La granja en cuestión, con más de seis décadas en funcionamiento, aloja alrededor de 20.000 gallinas y abastece buena parte de Tenerife. Su responsable, María José Marrero, relata que el coste del alimento para aves ha encadenado dos incrementos consecutivos vinculados al alza de la energía y del transporte tras la tensión internacional, lo que convierte un problema global en un dolor de cabeza diario para productores y consumidores.

En números: la explotación consume aproximadamente 60 toneladas de pienso al mes; las subidas anunciadas —primero de 15 euros por tonelada y después de otros 12 euros— suponen un aumento en torno a 1.600 euros mensuales solo en alimentación, sin contar combustible ni electricidad para calefacción de los jóvenes animales. Es una presión que se añade a márgenes ya muy ajustados.

Preocupación por el precio del huevo

La producción diaria supera los 16.000 huevos, lo que se aproxima a medio millón al mes. A pesar del volumen, el retorno económico para la explotación no se mueve al mismo ritmo que los precios en el supermercado, lo que deja poco margen para absorber nuevas subidas sin comprometer la continuidad del negocio.

“Vemos el panorama un poco negro”, admite Marrero, que teme que la diferencia entre lo que paga el consumidor y lo que recibe el productor impida trasladar costes sin sacrificar demanda. Además, la caída de la capacidad adquisitiva de las familias complica aún más cualquier aumento de precios al público.

  • Incremento del pienso: +15 € / t, luego +12 € / t.
  • Consumo mensual: ~60 toneladas.
  • Coste extra estimado: ~1.600 € al mes en alimentación.
  • Cabezas: 20.000 gallinas.
  • Producción: ~16.000 huevos diarios (~500.000 mensuales).

La acumulación de subidas —energía, transporte e insumos— no solo erosiona la rentabilidad sino que amenaza la permanencia de explotaciones con trayectoria local. Si varias granjas afrontan la misma dinámica, el resultado podría ser una menor oferta regional y mayor volatilidad en los precios.

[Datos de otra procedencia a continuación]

Definition ex_seriesOutOfOrder : prompb_TimeSeries :=
  mk_TimeSeries [ex_labelB; ex_labelA] [ex_sample2; ex_sample1].

(** The second request of [TestWAL_persist]. *)
Definition ex_request : prompb_WriteRequest :=
  mk_WriteRequest
    [ mk_TimeSeries [mk_Label "ts2l1" "ts2k1"] [mk_Sample 2 200];
      mk_TimeSeries [mk_Label "ts1l1" "ts1k1"] [mk_Sample 1 100] ].

(** ** The vocabulary of the statements *)

Section Vocabulary.

Context (w : World).

(** The events appended between two states. *)
Definition appended (s s' : state) (new : list event) : Prop :=
  trace s' = trace s ++ new.

(** Whatever the outcome, [m] only appends events that satisfy [P]. *)
Definition emits {A} (P : event → Prop) (m : M A) : Prop :=
  ∀ s, ∃ new, appended s (m s).2 new ∧ Forall P new.

(** Kinds of events. *)
Definition is_pipeline_event (e : event) : bool :=
  match e with
  | EvPipelineBuild _ | EvPipelineStart _ => true
  | _ => false
  end.

Definition is_emit_event (e : event) : bool :=
  match e with
  | EvEmit _ _ => true
  | _ => false
  end.


(** The Go expression [m[k]] evaluated in state [s]. *)
Definition index (s : state) (m : option loc) (k : string) : any :=
  match m with
  | None => anyNil
  | Some l =>
      match maps s !! l with
      | None => anyNil
      | Some g => default anyNil (g !! k)
      end
  end.

(** The map object behind a map value, if it is a live non-nil map. *)
Definition map_at (s : state) (m : option loc) : option (gmap string any) :=
  l ← m; maps s !! l.

(** The bytes of the fingerprint behind a pointer. *)
Definition bytes_at (s : state) (p : option loc) : option (list byte) :=
  l ← p; fingerprints s !! l.

(** What one attribute block of [build] does to a live map. *)
Definition resolved (include : bool) (key : string) (v : any)
    (g : gmap string any) : gmap string any :=
  if include then <[key := v]> g
  else if decide (default anyNil (g !! key) ≠ anyNil) then delete key g
  else g.

(** The header pipeline is wanted: settings present, header not finalized. *)
Definition wantsHeader (b : readerBuilder) : Prop :=
  is_Some (f_headerSettings (b_factory b)) ∧ headerFinalized b = false.

(** The four attribute blocks in sequence, on a live map. *)
Definition resolvedAll (cfg : readerConfig) (fl : os_File) (abs : string)
    (g : gmap string any) : gmap string any :=
  resolved (includeFilePathResolved cfg) (logFilePathResolved w) (anyString abs)
    (resolved (includeFileNameResolved cfg) (logFileNameResolved w)
       (anyString (filepath_Base w abs))
       (resolved (includeFilePath cfg) (logFilePath w) (anyString (Name fl))
          (resolved (includeFileName cfg) (logFileName w)
             (anyString (filepath_Base w (Name fl))) g))).

(** All four include flags are off. *)
Definition noAttributes (cfg : readerConfig) : Prop :=
  includeFileName cfg = false ∧ includeFilePath cfg = false ∧
  includeFileNameResolved cfg = false ∧ includeFilePathResolved cfg = false.

(** The values of [resolved] and [abs] in [build] (lines 157-167), whether
    or not the resolutions failed. *)
Definition resolvedName (fl : os_File) : string :=
  if decide (GOOS w ≠ "windows") then (filepath_EvalSymlinks w (Name fl)).1
  else Name fl.

Definition absName (fl : os_File) : string :=
  (filepath_Abs w (resolvedName fl)).1.

(** The events of [if err != nil { b.Errorf(template, err) }]. *)
Definition logged (l : SugaredLogger) (template : string)
    (err : option error) : list event :=
  match err with
  | Some e => [EvErrorf l template e]
  | None => []
  end.

(** What [build] logs while it resolves the paths of [fl]. *)
Definition resolveLogs (f : readerFactory) (fl : os_File) : list event :=
  (if decide (GOOS w ≠ "windows")
   then logged (f_SugaredLogger f) "resolve symlinks: %w"
          (filepath_EvalSymlinks w (Name fl)).2
   else []) ++
  logged (f_SugaredLogger f) "resolve abs: %w"
    (filepath_Abs w (resolvedName fl)).2.

(** The [pipeline.Config] literal of the header-phase branch. *)
Definition headerPipelineConfig (f : readerFactory) (hs : headerSettings)
    : pipeline_Config :=
  {| Operators := MetadataOperators (config hs);
     DefaultOutput := newHeaderPipelineOutput (f_SugaredLogger f) |}.

(** The Reader as the normal-phase branch leaves it. *)
Definition normalReader (f : readerFactory) (r : Reader) : Reader :=
  set_processFunc (set_splitFunc r (lineSplitFunc r))
    (processEmit (emit (f_readerConfig f))).

(** The Reader as the header-phase branch leaves it on success. *)
Definition headerReader (f : readerFactory) (hs : headerSettings)
    (p : DirectedPipeline) (r : Reader) : Reader :=
  set_headerPipeline
    (set_headerPipelineOutput
       (set_processFunc (set_splitFunc r (hs_splitFunc hs)) consumeHeaderLine)
       (Some (newHeaderPipelineOutput (f_SugaredLogger f))))
    (Some p).

(** Offset of a Reader bound to [fl] once the start position is chosen. *)
Definition startOffset (f : readerFactory) (fl : os_File) (r : Reader) : Z :=
  if fromBeginning f then Offset r else Z.of_nat (length (contents fl)).

(** The events of choosing the start position. *)
Definition statEvents (f : readerFactory) (fl : os_File) : list event :=
  if fromBeginning f then [] else [EvStat (Name fl)].

(** The bytes of a fingerprint captured from [fl]. *)
Definition capturedBytes (f : readerFactory) (fl : os_File) : list byte :=
  take (Z.to_nat (fingerprintSize (f_readerConfig f))) (contents fl).

(** The Reader as [build] has it before it resolves the paths. *)
Definition boundReader (b : readerBuilder) (fl : os_File) (r : Reader) : Reader :=
  set_FileAttributes
    (set_SugaredLogger (set_file r (Some fl))
       (With (f_SugaredLogger (b_factory b)) "path" (Name fl)))
    (fileAttributes b).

Desde una perspectiva práctica, el riesgo es doble: por un lado, pérdidas o cierres afectarían a empleos rurales y a la economía insular; por otro, los consumidores podrían ver incrementos en el precio del huevo o cambios en la distribución del producto. Por ahora, los responsables de la explotación buscan alternativas para ajustar costes, pero reconocen que sin una estabilización de materias primas y energía será difícil sostener el modelo actual.

La situación en Candelaria sirve como un ejemplo cercano de cómo los conflictos a miles de kilómetros se traducen en consecuencias concretas en la cadena alimentaria local: menos margen para los productores, presión sobre los precios y, potencialmente, menos seguridad en el suministro si la tendencia persiste.